His name, curiously, is rather better known in Croatia than it is in Britain, chiefly as a consequence of his design for the campanile of Zadar Cathedral. Sir Nicholas finds himself in some demand as a speaker in the country, engagements which he is able profitably to combine with concerts of his music.

Already a fellow of Wadham College when he embarked on his architectural career, TGJ carried out some of his earliest design work there. His friendship with the Warden, the Rev John Griffiths, a man of great influence, led to his being invited to compete in a competition to design a tower, contemplated by Cardinal Wolsey but never built, over the great staircase at Christ Church.

“I boldly soared aloft with a lofty tower such I felt sure Wolsey had prepared for with a massive substructure,” he wrote in his Recollections. He lost the commission (and it went nowhere else), he believed, because “the Dean did not like his cathedral spire to be challenged”.

Shortly after, Jackson made another bold bid to transform the Oxford skyline with his proposal for a crowned spire as part of his important work at Brasenose College. As the distinguished architectural writer J. Mordaunt Crook writes in his recent history of the college (Oxford University Press), he came up with “a multi-buttressed pinnacle – gravity-defying, diaphanous – soaring high above the squarest of square towers; the tower itself pierced at its base with a vaulted ceremonial porch . . . It was ingenious; it was bold.”

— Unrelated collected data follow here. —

(** ** The values of a cursor *)
Lemma length_concat_le l : Forall (fun s => s <> EmptyString) l -> (length l <= String.length (String.concat "," l))%nat.
Proof.
  induction 1 as [|s l Hs Hl IH]; [reflexivity |]. destruct s as [|c s]; [done |]. destruct l as [|s' l]; [cbn; lia |].
  change (String.concat "," (String c s :: s' :: l)) with (String c s ++ "," ++ String.concat "," (s' :: l))%string.
  rewrite !string_length_app. cbn [String.length length] in *. lia.
Qed.
Lemma payload_fuel scope values : (length values + 5 < json_fuel (json_text (payload_tree scope values)))%nat.
Proof.
  unfold json_fuel. rewrite payload_text. rewrite !string_length_app.
  pose proof (length_concat_le (map (fun v => json_text (JString v)) values)) as H. rewrite length_map in H.
  assert (length values <= String.length (String.concat "," (map (fun v => json_text (JString v)) values)))%nat as Hl.
  { apply H, List.Forall_map, List.Forall_forall. discriminate. }
  change (String.length (json_string "values")) with 8%nat. lia.
Qed.

Lemma cursor_payload_tree scope values :
  cursorPayload_json (mkCursorPayload cursorVersion scope (mkSlice values (length values))) = payload_tree scope values.
Proof. unfold cursorPayload_json, payload_tree, slice_values, JStrings. cbn [cur_Version cur_Scope cur_Values slice_len slice_backing]. by rewrite firstn_all. Qed.

Lemma assign_strings name values : forall backing i,
  length backing = i -> assign_elements name backing i None (map JString values) = ((backing ++ values)%list, (i + length values)%nat, None).
Proof.
  induction values as [|v values IH]; intros backing i Hi; cbn [map assign_elements length]; [by rewrite app_nil_r, Nat.add_0_r |].
  assert (set_index i v backing = (backing ++ [v])%list) as ->.
  { unfold set_index. rewrite firstn_all2 by lia. rewrite skipn_all2 by lia. reflexivity. }
  rewrite IH by (rewrite length_app; cbn; lia). rewrite <- app_assoc. do 2 f_equal. lia.
Qed.
Lemma strings_field_fresh {A} name (get : A -> Slice) set a values : values <> [] -> slice_backing (get a) = [] ->
  snd (strings_field name get set) (JArray (map JString values)) a = Assigned (set (mkSlice values (length values)) a).
Proof.
  intros Hne Hb. pose proof (assign_strings name values [] 0 eq_refl) as E. destruct values as [|v values]; [done |].
  transitivity (let '(backing, n, saved) := assign_elements name (slice_backing (get a)) 0 None (map JString (v :: values)) in
    match saved with Some e => Saved (set (mkSlice backing n) a) e | None => Assigned (set (mkSlice backing n) a) end).
  { reflexivity. }
  rewrite Hb, E. reflexivity.
Qed.
Lemma unmarshal_payload scope values : values <> [] ->
  unmarshal_struct cursorPayload_fields zeroCursorPayload (payload_tree scope values)
    = Decoded (mkCursorPayload cursorVersion scope (mkSlice values (length values))).
Proof.
  intros Hne.
  transitivity (match snd (strings_field "values" cur_Values (fun vs p => mkCursorPayload (cur_Version p) (cur_Scope p) vs)) (JArray (map JString values))
                        (mkCursorPayload cursorVersion scope slice_nil) with
    | Assigned a => Decoded a | Saved _ e | Fatal e => Undecoded e end).
  { unfold unmarshal_struct, payload_tree. reflexivity. }
  rewrite strings_field_fresh by (exact Hne || reflexivity). reflexivity.
Qed.

Lemma scope_pattern_ascii s : cursorScopePattern s = true -> ascii_text s = true.
Proof.
  destruct s as [|c s]; [done |]. cbn [cursorScopePattern ascii_text]. intros H. apply andb_true_iff in H as [H _]. apply andb_true_iff in H as [H Hs].
  apply andb_true_iff. split.
  - unfold is_alnum, in_range in H. bsimp; lia.
  - clear H. revert Hs. induction s as [|d s IH]; cbn; [done |]. intros [Hd Hs]%andb_true_iff. apply andb_true_iff. split; [| auto].
    unfold scope_char, is_alnum, in_range, is_byte in Hd. cbn [existsb] in Hd. bsimp; lia.
Qed.
Lemma base64_not_empty s : s <> EmptyString -> EncodeToString s <> EmptyString.
Proof. destruct s as [|a [|b [|c s]]]; done. Qed.

Lemma slice_values_full values : slice_values (mkSlice values (length values)) = values.
Proof. apply firstn_all. Qed.
(** Which payloads are valid. *)
Lemma valid_payload scope values r :
  validateCursorPayload (mkCursorPayload cursorVersion scope (mkSlice values (length values))) scope = Ok r ->
  cursorScopePattern scope = true /\ 0 < llen values <= maximumCursorValues
  /\ existsb (fun v => (v =s EmptyString) || (maximumCursorValueLength <? slen v)) values = false.
Proof.
  unfold validateCursorPayload. cbn [cur_Version cur_Scope cur_Values]. rewrite slice_values_full. cbv zeta. intros H.
  destruct (negb (cursorVersion =? cursorVersion) || negb (cursorScopePattern scope) || (scope <>s scope)) eqn:G; [discriminate H |].
  destruct ((llen values =? 0) || (maximumCursorValues <? llen values)) eqn:G0; [discriminate H |].
  destruct (existsb _ values) eqn:G1; [discriminate H |].
  repeat (apply orb_false_iff in G as [G ?]). apply orb_false_iff in G0 as [Hn Hm]. apply Z.eqb_neq in Hn. apply Z.ltb_ge in Hm.
  split; [by apply negb_false_iff |]. split; [| reflexivity]. unfold llen in *. lia.
Qed.
Lemma other_scope scope scope' values :
  cursorScopePattern scope = true -> existsb (fun v => (v =s EmptyString) || (maximumCursorValueLength <? slen v)) values = false ->
  0 < llen values <= maximumCursorValues ->
  is_err (validateCursorPayload (mkCursorPayload cursorVersion scope (mkSlice values (length values))) scope') = (scope' <>s scope).
Proof.
  intros Hs Hv Hn. unfold validateCursorPayload. cbn [cur_Version cur_Scope cur_Values]. rewrite slice_values_full, Hs, Hv, Z.eqb_refl.
  replace (llen values =? 0) with false by (symmetry; apply Z.eqb_neq; lia).
  replace (maximumCursorValues <? llen values) with false by (symmetry; apply Z.ltb_ge; lia). cbn [negb orb].
  rewrite (String.eqb_sym scope scope'). by destruct (scope' =s scope).
Qed.

Lemma cursor_round_trip_values scope values encoded :
  EncodeCursor scope values = Ok encoded -> forallb ascii_text values = true -> slen encoded <= maximumEncodedCursorLength ->
  DecodeCursor encoded scope (llen values) = Ok values
  /\ (forall scope' count, scope' <> scope \/ count <> llen values -> DecodeCursor encoded scope' count = Err invalidCursor).
Proof.
  intros He Ha Hl. unfold EncodeCursor in He. cbv zeta in He. rewrite cursor_payload_tree in He. apply rbind_ok in He as ([] & Hv & He).
  apply Ok_inj in He.
  apply valid_payload in Hv as (Hs & Hn & Hv). assert (values <> []) as Hne by (intros ->; unfold llen in Hn; cbn [length] in Hn; lia).
  assert (encoded <> EmptyString) as Hnot by (rewrite <- He; apply base64_not_empty; rewrite payload_text; discriminate).
  assert (forall scope' count, DecodeCursor encoded scope' count =
    if (count <=? 0) || (maximumCursorValues <? count) || (scope' <>s scope) || negb (count =? llen values) then Err invalidCursor else Ok values) as Hd.
  { intros scope' count. unfold DecodeCursor. apply String.eqb_neq in Hnot. rewrite Hnot.
    replace (maximumEncodedCursorLength <? slen encoded) with false by (symmetry; apply Z.ltb_ge; exact Hl). cbn [orb].
    destruct ((count <=? 0) || (maximumCursorValues <? count)); [reflexivity |]. cbn [orb].
    rewrite <- He, base64_decode_encode. unfold next_value.
    rewrite read_payload by (first [assumption | apply scope_pattern_ascii; assumption | apply payload_fuel]).
    rewrite unmarshal_payload by exact Hne. change (only_space EmptyString) with true. cbn [negb].
    rewrite (other_scope scope scope' values Hs Hv Hn). cbn [cur_Values]. rewrite slice_values_full.
    destruct (scope' <>s scope); cbn [orb]; [reflexivity |]. by rewrite Z.eqb_sym. }
  split.
  - rewrite Hd, Z.eqb_refl, String.eqb_refl. cbn. replace (llen values <=? 0) with false by (symmetry; apply Z.leb_gt; lia).
    by replace (maximumCursorValues <? llen values) with false by (symmetry; apply Z.ltb_ge; lia).
  - intros scope' count Hdiff. rewrite Hd. destruct Hdiff as [Hdiff | Hdiff].
    + apply String.eqb_neq in Hdiff. rewrite Hdiff. cbn [negb]. by rewrite orb_true_r.
    + apply Z.eqb_neq in Hdiff. rewrite Hdiff. cbn [negb]. by rewrite orb_true_r.
Qed.

(** What [EncodeCursor] accepts, for texts of ASCII bytes, [DecodeCursor] returns for the same scope and count as long as the cursor is
    within its length limit; for another scope, or another count of values, it is refused as invalid. *)
Theorem cursor_round_trip scope values encoded :
  EncodeCursor scope values = Ok encoded -> forallb ascii_text values = true -> slen encoded <= maximumEncodedCursorLength ->
  DecodeCursor encoded scope (llen values) = Ok values
  /\ (forall scope' count, scope' <> scope \/ count <> llen values -> DecodeCursor encoded scope' count = Err invalidCursor).
Proof. apply cursor_round_trip_values. Qed.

It was also extremely expensive. So, though his design was one of the big talking points of the 1887 Royal Academy Exhibition, in the end he came up with a cheaper scheme for this important site on the High.

Mordaunt Crook believes Jackson to have been the perfect man for the job. “[His] style was distinctive: an eclectic compound of Elizabethan and Jacobean, flexible, secular and picturesque. The Anglo-Jackson style – a phrase borrowed by John Betjeman from Maurice Bowra – was exactly right for Brasenose. In the 16th century, its buildings had been Gothic Survival; in the 17th century a mixture of Gothic Revival and Renaissance. Now they were to be all three simultaneously: Survival, Revival and Renaissance. No wonder contemporary critics talked of ‘progressive eclecticism’.”

A series of college extensions followed in Oxford, at Corpus Christi, Lincoln, Somerville, Wadham, Trinity and Hertford (where his ‘eclectic’ borrowings included, besides the Bridge of Sighs, a staircase in the lodge copied from the Chateau de Blois).

Other notable public buildings included the Examination Schools (its deep windows modelled on those of Kirby Hall, Northants), the Boys’ High School in George Street, the Girls’ High School in Banbury Road, and the Radcliffe Science Library in South Parks Road. A busy man . . .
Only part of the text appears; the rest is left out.